- _EXERCISE AIM_
Please repeat the records below exactly, from the first line through the line containing "explicit result type.", and nothing more.

- _MATERIAL FOR THIS TASK_
--
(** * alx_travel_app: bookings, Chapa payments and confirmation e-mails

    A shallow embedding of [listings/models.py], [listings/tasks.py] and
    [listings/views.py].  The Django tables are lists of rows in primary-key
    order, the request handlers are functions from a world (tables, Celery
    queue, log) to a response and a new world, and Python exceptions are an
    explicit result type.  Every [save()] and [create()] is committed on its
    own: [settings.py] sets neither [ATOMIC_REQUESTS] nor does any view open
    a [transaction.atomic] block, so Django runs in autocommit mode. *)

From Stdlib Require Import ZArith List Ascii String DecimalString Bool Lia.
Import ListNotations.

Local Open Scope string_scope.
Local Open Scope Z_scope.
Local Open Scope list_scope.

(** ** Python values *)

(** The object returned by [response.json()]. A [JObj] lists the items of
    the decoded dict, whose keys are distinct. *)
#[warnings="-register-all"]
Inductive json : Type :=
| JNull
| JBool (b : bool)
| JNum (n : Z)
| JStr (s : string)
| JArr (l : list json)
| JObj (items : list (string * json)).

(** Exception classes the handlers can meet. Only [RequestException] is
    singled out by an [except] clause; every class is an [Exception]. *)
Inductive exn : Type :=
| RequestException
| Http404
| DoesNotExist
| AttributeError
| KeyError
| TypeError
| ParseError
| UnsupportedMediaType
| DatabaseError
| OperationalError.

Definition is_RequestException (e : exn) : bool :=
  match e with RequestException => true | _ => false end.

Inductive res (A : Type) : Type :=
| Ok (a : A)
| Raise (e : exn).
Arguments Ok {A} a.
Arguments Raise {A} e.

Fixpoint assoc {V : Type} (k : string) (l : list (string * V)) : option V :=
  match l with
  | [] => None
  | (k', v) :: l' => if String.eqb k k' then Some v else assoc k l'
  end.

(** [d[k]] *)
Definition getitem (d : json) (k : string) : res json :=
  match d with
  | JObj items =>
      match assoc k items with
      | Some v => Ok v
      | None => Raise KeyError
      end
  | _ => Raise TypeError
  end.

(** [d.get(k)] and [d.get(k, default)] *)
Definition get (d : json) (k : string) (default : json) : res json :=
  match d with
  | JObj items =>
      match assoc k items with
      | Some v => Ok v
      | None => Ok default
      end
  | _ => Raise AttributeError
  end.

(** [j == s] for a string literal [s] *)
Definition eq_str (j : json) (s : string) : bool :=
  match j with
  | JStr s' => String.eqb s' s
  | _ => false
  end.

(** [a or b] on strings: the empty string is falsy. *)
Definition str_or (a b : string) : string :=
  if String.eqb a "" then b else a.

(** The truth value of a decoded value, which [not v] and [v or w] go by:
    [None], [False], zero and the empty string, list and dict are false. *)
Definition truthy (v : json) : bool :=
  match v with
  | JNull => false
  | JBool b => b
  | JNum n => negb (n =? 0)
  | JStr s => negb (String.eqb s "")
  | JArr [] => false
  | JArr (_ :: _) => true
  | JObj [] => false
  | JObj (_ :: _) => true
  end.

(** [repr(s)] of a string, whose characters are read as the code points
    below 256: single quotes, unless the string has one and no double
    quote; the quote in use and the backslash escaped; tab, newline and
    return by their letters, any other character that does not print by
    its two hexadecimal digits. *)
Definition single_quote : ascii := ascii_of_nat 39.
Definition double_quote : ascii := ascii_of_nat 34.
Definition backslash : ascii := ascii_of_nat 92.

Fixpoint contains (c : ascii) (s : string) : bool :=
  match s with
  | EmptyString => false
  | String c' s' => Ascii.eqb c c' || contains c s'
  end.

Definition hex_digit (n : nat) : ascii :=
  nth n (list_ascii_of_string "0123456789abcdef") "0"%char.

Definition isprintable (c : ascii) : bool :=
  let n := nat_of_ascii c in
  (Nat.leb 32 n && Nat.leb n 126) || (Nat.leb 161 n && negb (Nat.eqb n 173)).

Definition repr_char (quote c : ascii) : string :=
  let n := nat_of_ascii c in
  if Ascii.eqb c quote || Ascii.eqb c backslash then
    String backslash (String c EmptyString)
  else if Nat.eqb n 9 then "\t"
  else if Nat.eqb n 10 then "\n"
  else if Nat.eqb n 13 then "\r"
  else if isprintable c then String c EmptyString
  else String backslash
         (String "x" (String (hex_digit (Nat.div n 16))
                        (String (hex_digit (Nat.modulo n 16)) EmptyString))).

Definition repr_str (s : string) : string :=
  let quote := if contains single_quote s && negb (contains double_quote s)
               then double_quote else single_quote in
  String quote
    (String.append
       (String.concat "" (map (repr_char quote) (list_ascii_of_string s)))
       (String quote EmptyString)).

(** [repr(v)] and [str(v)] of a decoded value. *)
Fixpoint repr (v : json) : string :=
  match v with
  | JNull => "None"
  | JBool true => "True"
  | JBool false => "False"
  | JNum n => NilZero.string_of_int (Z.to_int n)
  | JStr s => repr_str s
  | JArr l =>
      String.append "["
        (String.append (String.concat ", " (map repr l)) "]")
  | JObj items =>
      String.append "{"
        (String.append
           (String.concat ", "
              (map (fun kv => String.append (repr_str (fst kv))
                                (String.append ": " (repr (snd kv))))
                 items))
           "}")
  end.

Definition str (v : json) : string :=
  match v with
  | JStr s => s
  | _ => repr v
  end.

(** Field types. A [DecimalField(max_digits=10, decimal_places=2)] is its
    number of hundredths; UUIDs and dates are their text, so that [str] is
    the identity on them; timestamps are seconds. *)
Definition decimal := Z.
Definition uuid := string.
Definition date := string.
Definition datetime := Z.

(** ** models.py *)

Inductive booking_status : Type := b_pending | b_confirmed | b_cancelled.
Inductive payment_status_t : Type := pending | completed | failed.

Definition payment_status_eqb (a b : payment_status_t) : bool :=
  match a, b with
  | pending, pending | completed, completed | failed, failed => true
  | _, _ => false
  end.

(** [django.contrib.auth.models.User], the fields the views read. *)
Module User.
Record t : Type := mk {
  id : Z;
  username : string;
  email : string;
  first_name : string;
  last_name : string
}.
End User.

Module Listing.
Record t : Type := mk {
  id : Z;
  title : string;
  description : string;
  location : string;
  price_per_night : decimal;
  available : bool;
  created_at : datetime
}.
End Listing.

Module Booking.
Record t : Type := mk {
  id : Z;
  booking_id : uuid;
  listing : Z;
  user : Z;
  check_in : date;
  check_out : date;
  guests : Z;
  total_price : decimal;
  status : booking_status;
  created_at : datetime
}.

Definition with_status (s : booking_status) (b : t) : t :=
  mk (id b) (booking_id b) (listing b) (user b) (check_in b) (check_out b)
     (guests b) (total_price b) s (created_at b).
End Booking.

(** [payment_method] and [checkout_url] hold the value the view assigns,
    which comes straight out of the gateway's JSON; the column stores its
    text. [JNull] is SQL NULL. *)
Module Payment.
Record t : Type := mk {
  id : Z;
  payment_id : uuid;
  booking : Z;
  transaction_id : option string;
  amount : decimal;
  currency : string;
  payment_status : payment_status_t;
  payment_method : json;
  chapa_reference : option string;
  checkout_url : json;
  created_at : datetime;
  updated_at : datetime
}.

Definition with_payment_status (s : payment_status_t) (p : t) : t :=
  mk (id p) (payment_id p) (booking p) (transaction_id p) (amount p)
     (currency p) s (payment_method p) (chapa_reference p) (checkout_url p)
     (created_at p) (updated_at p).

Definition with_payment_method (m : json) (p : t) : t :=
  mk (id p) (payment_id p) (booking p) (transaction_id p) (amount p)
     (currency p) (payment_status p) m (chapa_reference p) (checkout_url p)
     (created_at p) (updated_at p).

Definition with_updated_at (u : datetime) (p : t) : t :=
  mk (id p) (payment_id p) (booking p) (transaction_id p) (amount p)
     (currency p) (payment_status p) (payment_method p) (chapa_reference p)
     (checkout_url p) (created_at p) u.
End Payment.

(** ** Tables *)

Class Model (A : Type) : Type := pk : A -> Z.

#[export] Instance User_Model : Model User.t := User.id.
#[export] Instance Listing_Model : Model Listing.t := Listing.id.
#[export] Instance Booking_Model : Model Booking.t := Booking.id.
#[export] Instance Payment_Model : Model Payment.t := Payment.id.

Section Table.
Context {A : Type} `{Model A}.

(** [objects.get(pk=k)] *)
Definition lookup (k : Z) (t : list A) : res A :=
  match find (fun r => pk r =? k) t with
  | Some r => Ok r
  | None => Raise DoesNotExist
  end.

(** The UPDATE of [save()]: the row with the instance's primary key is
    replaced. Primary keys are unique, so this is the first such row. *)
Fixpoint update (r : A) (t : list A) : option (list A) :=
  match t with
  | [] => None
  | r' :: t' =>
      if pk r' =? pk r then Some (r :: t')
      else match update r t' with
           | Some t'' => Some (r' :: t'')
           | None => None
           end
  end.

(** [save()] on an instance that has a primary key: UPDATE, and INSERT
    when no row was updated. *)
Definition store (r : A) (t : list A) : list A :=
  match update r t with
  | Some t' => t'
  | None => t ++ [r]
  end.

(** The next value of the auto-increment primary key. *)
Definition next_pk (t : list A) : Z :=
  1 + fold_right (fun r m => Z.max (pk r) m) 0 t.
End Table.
--
- _RESULT OF THIS EXERCISE_
(** * alx_travel_app: bookings, Chapa payments and confirmation e-mails

    A shallow embedding of [listings/models.py], [listings/tasks.py] and
    [listings/views.py].  The Django tables are lists of rows in primary-key
    order, the request handlers are functions from a world (tables, Celery
    queue, log) to a response and a new world, and Python exceptions are an
    explicit result type.  Every [save()] and [create()] is committed on its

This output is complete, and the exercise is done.